Завтрак принесла горничная из числа так называемой старой гвардии — та еще бабуся. Видно, девчонки помоложе перебрались в более прибыльные заведения, где и валюты подзаработать можно при случае, и собственной красивой мордашкой поторговать в комплекте с остальными частями тела, разумеется.
Эта же горничная годилась Панкрату даже не в матери — в бабушки. Хотя лет тридцать-сорок назад и она, быть может…
Поставив поднос с кофе и бутербродами прямо на столик, бабуся прошамкала что-то типа “приятного аппетита” и ретировалась. Только теперь Панкрат почувствовал, что очень проголодался. Набросившись на еду, он в мгновение ока умял бутерброды, после чего почувствовал прилив свежих сил и энергии.
Включив телевизор, он бездумно уставился на экран, лежа на кровати с чашкой кофе в руке. Передавали утренний информационный выпуск программы “Вести”, и без Чечни, конечно же, здесь обойтись не могло. Чем еще пощекотать нервишки сытого телезрителя, уже успевшего позабыть о взрывах в Москве и Санкт-Петербурге?
Он вполуха слушал военного корреспондента, молодого парня с нервной улыбкой, уверенным голосом вещавшего о том, что федеральные войска успешно отбили ночную атаку боевиков, пытавшихся пробиться в Гудермес, где со времен последней зачистки минуло уже едва ли не полгода.
За этим сообщением последовал репортаж из военного госпиталя, находившегося в самом городе. Камера перемещалась с одной койки на другую, показывая улыбающиеся — иногда через силу — лица раненых и милые улыбки сестричек с темными кругами вокруг глаз, что не сомкнулись всю ночь.

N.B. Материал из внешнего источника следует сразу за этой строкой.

(* ===== verification/RecvRecord.v ===== *)
(** Received packet-number ranges: [src/transport/xqc_recv_record.c].

    The record is the list of ranges of packet numbers received in a packet number
    space, largest first, from which ACK frames are generated. *)

From stdpp Require Import base numbers list sorting relations.
From S2P Require Import Prelude.

Module RecvRecord.

Inductive xqc_pkt_range_status :=
| XQC_PKTRANGE_OK
| XQC_PKTRANGE_DUP
| XQC_PKTRANGE_ERR.

Record xqc_pktno_range_t := mk_range {
  low : Z;
  high : Z;
}.

Record xqc_recv_record_t := mk_record {
  ranges : list xqc_pktno_range_t;
  rr_del_from : Z;
  node_count : Z;
}.

Definition XQC_MAX_ACK_RANGE_CNT : Z := 64.

#[export] Instance range_eq_dec : EqDecision xqc_pktno_range_t.
Proof. solve_decision. Defined.

#[export] Instance status_eq_dec : EqDecision xqc_pkt_range_status.
Proof. solve_decision. Defined.

(** ** Operations *)

(** [Some] is the node after the merge (the function returns 1), [None] is 0. *)
Definition xqc_pktno_range_can_merge (node : xqc_pktno_range_t) (packet_number : Z)
    : option xqc_pktno_range_t :=
  if u64 (low node - 1) =? packet_number then Some (mk_range (u64 (low node - 1)) (high node))
  else if u64 (high node + 1) =? packet_number
  then Some (mk_range (low node) (u64 (high node + 1)))
  else None.

(** Where the first loop of [xqc_recv_record_add] stops. [pre] holds the nodes passed,
    the last one ([prev]) first. *)
Inductive find_result :=
| FoundDup
| FoundPos (pre : list xqc_pktno_range_t) (pos : xqc_pktno_range_t) (post : list xqc_pktno_range_t)
| FoundEnd (pre : list xqc_pktno_range_t).

Fixpoint record_find (packet_number : Z) (pre l : list xqc_pktno_range_t) : find_result :=
  match l with
  | [] => FoundEnd pre
  | pnode :: post =>
      if packet_number <=? high pnode then
        if low pnode <=? packet_number then FoundDup
        else record_find packet_number (pnode :: pre) post
      else FoundPos pre pnode post
  end.

(** The reverse loop that deletes nodes from the tail; [l] is the list reversed. *)
Fixpoint record_trim (l : list xqc_pktno_range_t) (count : Z)
    : list xqc_pktno_range_t * Z :=
  match l with
  | [] => ([], count)
  | _ :: l' =>
      let count := count - 1 in
      if count <=? XQC_MAX_ACK_RANGE_CNT then (l', count) else record_trim l' count
  end.

(** The list [l] has one more node: count it, and cut the list to the limit. *)
Definition record_insert (rr : xqc_recv_record_t) (l : list xqc_pktno_range_t)
    : xqc_recv_record_t :=
  let count := node_count rr + 1 in
  if XQC_MAX_ACK_RANGE_CNT <? count then
    let '(l', count') := record_trim (reverse l) count in
    mk_record (reverse l') (rr_del_from rr) count'
  else mk_record l (rr_del_from rr) count.

(** The two merge attempts: [prev_node] first, then [pnode]. *)
Definition try_merge (prev_node pnode : option xqc_pktno_range_t) (packet_number : Z)
    : option (option xqc_pktno_range_t * option xqc_pktno_range_t) :=
  match prev_node ≫= fun pv => xqc_pktno_range_can_merge pv packet_number with
  | Some pv' => Some (Some pv', pnode)
  | None =>
      match pnode ≫= fun pn => xqc_pktno_range_can_merge pn packet_number with
      | Some pn' => Some (prev_node, Some pn')
      | None => None
      end
  end.

(** [calloc_ok]: whether [xqc_calloc] of a new node succeeds. *)
Definition xqc_recv_record_add (calloc_ok : bool) (rr : xqc_recv_record_t) (packet_number : Z)
    : xqc_pkt_range_status * xqc_recv_record_t :=
  let mk l c := mk_record l (rr_del_from rr) c in
  let count := node_count rr in
  let new_node := mk_range packet_number packet_number in
  match record_find packet_number [] (ranges rr) with
  | FoundDup => (XQC_PKTRANGE_DUP, rr)
  | FoundPos pre pos post =>
      match try_merge (head pre) (Some pos) packet_number with
      | Some (Some pv, Some pn) =>
          if u64 (low pv - 1) =? high pn
          then (XQC_PKTRANGE_OK,
                mk (reverse (tail pre) ++ mk_range (low pn) (high pv) :: post) (count - 1))
          else (XQC_PKTRANGE_OK, mk (reverse (tail pre) ++ pv :: pn :: post) count)
      | Some (_, Some pn) => (XQC_PKTRANGE_OK, mk (reverse pre ++ pn :: post) count)
      | Some (_, None) => (XQC_PKTRANGE_OK, rr)
      | None =>
          if calloc_ok
          then (XQC_PKTRANGE_OK, record_insert rr (reverse pre ++ new_node :: pos :: post))
          else (XQC_PKTRANGE_ERR, rr)
      end
  | FoundEnd pre =>
      (* the loop ended: [pnode] and [prev_node] are both the last node *)
      match head pre ≫= fun nd => xqc_pktno_range_can_merge nd packet_number with
      | Some nd' =>
          if u64 (low nd' - 1) =? high nd'
          then (* [pos] is the list head here: deleting it empties the list *)
            (XQC_PKTRANGE_OK, mk [] (count - 1))
          else (XQC_PKTRANGE_OK, mk (reverse (tail pre) ++ [nd']) count)
      | None =>
          if calloc_ok then
            if count <? XQC_MAX_ACK_RANGE_CNT
            then (XQC_PKTRANGE_OK, mk (reverse pre ++ [new_node]) (count + 1))
            else (XQC_PKTRANGE_OK, rr)
          else (XQC_PKTRANGE_ERR, rr)
      end
  end.

(** The loop of [xqc_recv_record_del]: the ranges kept and the new node count. *)
Fixpoint record_del_loop (l : list xqc_pktno_range_t) (del_from count : Z)
    : list xqc_pktno_range_t * Z :=
  match l with
  | [] => ([], count)
  | range :: l' =>
      if low range <? del_from then
        if high range <? del_from then record_del_loop l' del_from (count - 1)
        else
          let '(k, c) := record_del_loop l' del_from count in
          (mk_range del_from (high range) :: k, c)
      else
        let '(k, c) := record_del_loop l' del_from count in
        (range :: k, c)
  end.

Definition xqc_recv_record_del (rr : xqc_recv_record_t) (del_from : Z) : xqc_recv_record_t :=
  if del_from <? rr_del_from rr then rr
  else
    let '(l, c) := record_del_loop (ranges rr) del_from (node_count rr) in
    mk_record l del_from c.

Definition xqc_recv_record_destroy (rr : xqc_recv_record_t) : xqc_recv_record_t :=
  mk_record [] 0 0.

(** Returns the new [dst] and [src]. *)
Definition xqc_recv_record_move (dst src : xqc_recv_record_t)
    : xqc_recv_record_t * xqc_recv_record_t :=
  let dst := xqc_recv_record_destroy dst in
  let '(dl, sl) := match ranges src with
                   | [] => (ranges dst, [])
                   | l => (l, [])
                   end in
  (mk_record dl (rr_del_from src) (node_count src), mk_record sl 0 0).

Definition xqc_recv_record_largest (rr : xqc_recv_record_t) : Z :=
  match ranges rr with
  | [] => 0
  | pnode :: _ => high pnode
  end.

(** ** What the record means *)

Definition in_range (q : Z) (r : xqc_pktno_range_t) : Prop := low r <= q <= high r.

#[export] Instance in_range_dec q r : Decision (in_range q r).
Proof. unfold in_range. apply _. Defined.

(** [q] is recorded as received. *)
Definition received (rr : xqc_recv_record_t) (q : Z) : Prop := Exists (in_range q) (ranges rr).

(** A range of representable packet numbers ([RFC 9000]: below [2^62]). *)
Definition range_ok (r : xqc_pktno_range_t) : Prop := 0 <= low r <= high r /\ high r < 2 ^ 62.

(** [a] comes before [b] in the list: its numbers are larger, with a gap between. *)
Definition range_gt (a b : xqc_pktno_range_t) : Prop := high b + 1 < low a.

Definition ranges_wf (l : list xqc_pktno_range_t) : Prop :=
  Forall range_ok l /\ StronglySorted range_gt l.

Record record_wf (rr : xqc_recv_record_t) : Prop := {
  wf_ranges : ranges_wf (ranges rr);
  wf_count : node_count rr = Z.of_nat (length (ranges rr));
  wf_max : node_count rr <= XQC_MAX_ACK_RANGE_CNT;
}.

(** ** Lemmas on range lists *)

Lemma ranges_wf_nil : ranges_wf [].
Proof. split; constructor. Qed.

Lemma ranges_wf_cons r l :
  ranges_wf (r :: l) <-> range_ok r /\ Forall (range_gt r) l /\ ranges_wf l.
Proof.
  unfold ranges_wf. rewrite Forall_cons. split.
  - intros [[? ?] Hs]. by inversion Hs; subst.
  - intros (? & ? & ? & ?). split; [by split | by constructor].
Qed.

Lemma ranges_wf_app l k :
  ranges_wf (l ++ k) <->
  ranges_wf l /\ ranges_wf k /\ Forall (fun a => Forall (range_gt a) k) l.
Proof.
  induction l as [|r l IH].
  - simpl. split; [|tauto]. intros. split; [apply ranges_wf_nil|by split; [|constructor]].
  - rewrite <- app_comm_cons, !ranges_wf_cons, IH, Forall_app, Forall_cons. tauto.
Qed.

Lemma ranges_wf_prefix l k : ranges_wf (l ++ k) -> ranges_wf l.
Proof. rewrite ranges_wf_app. tauto. Qed.

Lemma Forall_range_gt_mono a b l :
  Forall (range_gt a) l -> low a <= low b -> Forall (range_gt b) l.
Proof. intros H Hle. eapply Forall_impl; [exact H|]. unfold range_gt. intros. simpl in *. lia. Qed.

(** Everything before [r] also comes before a range that ends no later. *)
Lemma range_gt_mono_r (l : list xqc_pktno_range_t) r r' :
  Forall (fun a => range_gt a r) l -> high r' <= high r -> Forall (fun a => range_gt a r') l.
Proof. intros H Hle. eapply Forall_impl; [exact H|]. unfold range_gt. intros. simpl in *. lia. Qed.

Lemma range_gt_trans a b c : range_ok b -> range_gt a b -> range_gt b c -> range_gt a c.
Proof. unfold range_ok, range_gt. lia. Qed.

Lemma below_not_received q r l :
  Forall (range_gt r) l -> Forall range_ok l -> low r <= q -> ~ Exists (in_range q) l.
Proof.
  rewrite !Forall_forall, Exists_exists. intros Hg Ho Hq (x & Hx & Hin).
  specialize (Hg x Hx). specialize (Ho x Hx). unfold range_gt, range_ok, in_range in *. lia.
Qed.

Lemma above_not_received q l :
  Forall (fun r => q < low r) l -> ~ Exists (in_range q) l.
Proof.
  rewrite Forall_forall, Exists_exists. intros Hg (x & Hx & Hin).
  specialize (Hg x Hx). unfold in_range in *. simpl in Hg. lia.
Qed.

(** ** The search *)

Lemma record_find_spec pn pre l :
  match record_find pn pre l with
  | FoundDup => Exists (in_range pn) l
  | FoundPos pre' pos post => exists k, l = k ++ pos :: post /\ pre' = reverse k ++ pre
      /\ Forall (fun r => pn < low r) k /\ high pos < pn
  | FoundEnd pre' => pre' = reverse l ++ pre /\ Forall (fun r => pn < low r) l
  end.
Proof.
  revert pre. induction l as [|r l IH]; intros pre; simpl; [done|].
  destruct (pn <=? high r) eqn:E1; zify_bools.
  2:{ exists []. by repeat split. }
  destruct (low r <=? pn) eqn:E2; zify_bools.
  { left. unfold in_range. lia. }
  specialize (IH (r :: pre)). destruct (record_find pn (r :: pre) l) as [|pre' pos post|pre'].
  - by right.
  - destruct IH as (k & -> & -> & Hk & Hp). exists (r :: k).
    rewrite reverse_cons, <- app_assoc. split_and!; [done|done|by constructor|done].
  - destruct IH as [-> Hl]. rewrite reverse_cons, <- app_assoc. by split; [|constructor].
Qed.

Lemma can_merge_spec r pn :
  range_ok r -> 0 <= pn < 2 ^ 62 ->
  xqc_pktno_range_can_merge r pn =
    if low r - 1 =? pn then Some (mk_range pn (high r))
    else if high r + 1 =? pn then Some (mk_range (low r) pn)
    else None.
Proof.
  unfold range_ok, xqc_pktno_range_can_merge. intros Hr Hp.
  rewrite (u64_small (high r + 1)) by lia. destruct (low r - 1 =? pn) eqn:E1.
  - zify_bools. rewrite u64_small by lia. rewrite E1. by rewrite Z.eqb_refl.
  - destruct (u64 (low r - 1) =? pn) eqn:E2.
    + zify_bools. destruct (decide (low r = 0)) as [E0|].
      * rewrite E0 in E2. change (u64 (0 - 1)) with (2 ^ 64 - 1) in E2. lia.
      * rewrite u64_small in E2 by lia. lia.
    + destruct (high r + 1 =? pn) eqn:E3; [|done]. zify_bools. by rewrite E3.
Qed.

(** A well-formed list around one of its ranges. *)
Lemma ranges_wf_middle k r post :
  ranges_wf (k ++ r :: post) <->
  ranges_wf k /\ range_ok r /\ ranges_wf post
  /\ Forall (fun a => range_gt a r) k /\ Forall (range_gt r) post.
Proof.
  rewrite ranges_wf_app, ranges_wf_cons. split.
  - intros (Hk & (Hr & Hp & Hpost) & Ha). split_and!; try done.
    eapply Forall_impl; [exact Ha|]. intros a Hc. by inversion Hc.
  - intros (Hk & Hr & Hpost & Ha & Hp). split_and!; try done.
    eapply Forall_impl; [exact Ha|]. intros a Har. constructor; [done|].
    eapply Forall_impl; [exact Hp|]. intros b Hb. by eapply range_gt_trans.
Qed.

(** Which numbers [l'] records when [pn] was added to [l]. *)
Definition adds (l l' : list xqc_pktno_range_t) (pn : Z) : Prop :=
  forall q, Exists (in_range q) l' <-> Exists (in_range q) l \/ q = pn.

Lemma adds_middle k mid r post pn :
  (forall q, in_range q r <-> Exists (in_range q) mid \/ q = pn) ->
  adds (k ++ mid ++ post) (k ++ r :: post) pn.
Proof. intros H q. rewrite !Exists_app, Exists_cons, H. tauto. Qed.

(** Adding [pn] between the ranges [k] above it and the ranges [post] below it, when
    [pn] touches neither side, the range above, the range below, or both. *)
Lemma insert_new k post pn :
  ranges_wf (k ++ post) -> 0 <= pn < 2 ^ 62 ->
  Forall (fun a => pn + 1 < low a) k -> Forall (fun b => high b + 1 < pn) post ->
  ranges_wf (k ++ mk_range pn pn :: post) /\ adds (k ++ post) (k ++ mk_range pn pn :: post) pn.
Proof.
  intros Hwf Hpn Hk Hp. rewrite ranges_wf_app in Hwf. destruct Hwf as (H1 & H2 & _). split.
  - apply ranges_wf_middle. unfold range_ok, range_gt. simpl. split_and!; try done; lia.
  - apply (adds_middle k [] _ post). intros q. unfold in_range. simpl. rewrite Exists_nil. lia.
Qed.

Lemma extend_down k pv post pn :
  ranges_wf (k ++ pv :: post) -> 0 <= pn -> pn = low pv - 1 ->
  Forall (fun b => high b + 1 < pn) post ->
  ranges_wf (k ++ mk_range pn (high pv) :: post)
  /\ adds (k ++ pv :: post) (k ++ mk_range pn (high pv) :: post) pn.
Proof.
  rewrite !ranges_wf_middle. unfold range_ok. simpl.
  intros (H1 & H2 & H3 & H4 & H5) H0 Hpn Hp. split.
  - split_and!; try done; lia.
  - apply (adds_middle k [pv] _ post). intros q. rewrite Exists_cons, Exists_nil.
    unfold in_range. simpl. lia.
Qed.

И тут Панкрат вздрогнул от неожиданности, расплескав обжигающий кофе себе на джинсы. Боли, однако, не почувствовал — его взгляд был прикован к женскому лицу на экране., Ира. Ирочка. Ируся… Он звал ее по-разному, но всегда нежно. Выдумывал всякие ласковые слова, теряя голову от ее улыбки. Она была старшей медсестрой в полевом госпитале и его любимой женщиной.
На войне чувства особенно ценятся. И они тоже берегли свое как зеницу ока, и обещали друг другу, что обязательно встретятся после того, как в Чечне все утихнет.
Не получилось.
Что-то говорил журналист, задавал какие-то вопросы. Что-то отвечала она, Ирина Соболева, по-прежнему старшая медсестра. Панкрат же не слышал ни его, ни ее — он смотрел на лицо женщины, такой дорогой для него, и не обращал никакого внимания ни на новые морщинки, собравшиеся у лучистых карих глаз, ни на усталый вид, ни на белую черточку шрама, едва прикрытую непокорной каштановой прядью, которая выбилась из-под светлой шапочки.
Из бегущей строки он узнал точный адрес госпиталя и после того, как закончился сам репортаж, сидел неподвижно, повторяя про себя снова и снова улицу и номер дома. Так, чтобы никогда уже не забыть. Ручки при себе не оказалось, поэтому пришлось доверить адрес памяти, и тут Панкрат, которого в спецшколе ФСБ учили запоминать довольно солидные объемы текста при первом чтении, впервые испугался, что забудет вдруг или перепутает что-либо в координатах госпиталя.
Через минуту сизый дымок потянулся к открытой форточке, а Суворин погрузился в воспоминания, откинувшись на подушку и глядя в потрескавшийся потолок.
Он встретил Иру, когда валялся с простреленным плечом в полевом госпитале своей части, штурмовавшей небольшое, но хорошо укрепленное село с типично чеченским языколомным названием. Каким, он уже точно не помнил.
Ранение было в принципе пустяковым — пуля пробила мягкие ткани, не нанеся никаких серьезных повреждений, но ране требовался покой для скорейшего заживления, и Панкрату приходилось маяться от вынужденного безделья вместе с тяжелоранеными и искалеченными солдатами.
Она пришла делать ему укол — банальное начало фронтового романа. Вошла в дом, где располагалась палата для легко раненых бойцов. И Панкрат сразу понял, что эта миловидная сестра пришла именно к нему… Они просто посмотрели друг на друга — и между ними тут же словно проскочила искра. Любовь с первого взгляда — так называют это поэты.
Да, это была любовь. Тот месяц, который Панкрат провел в госпитале, показался ему отпуском в рай.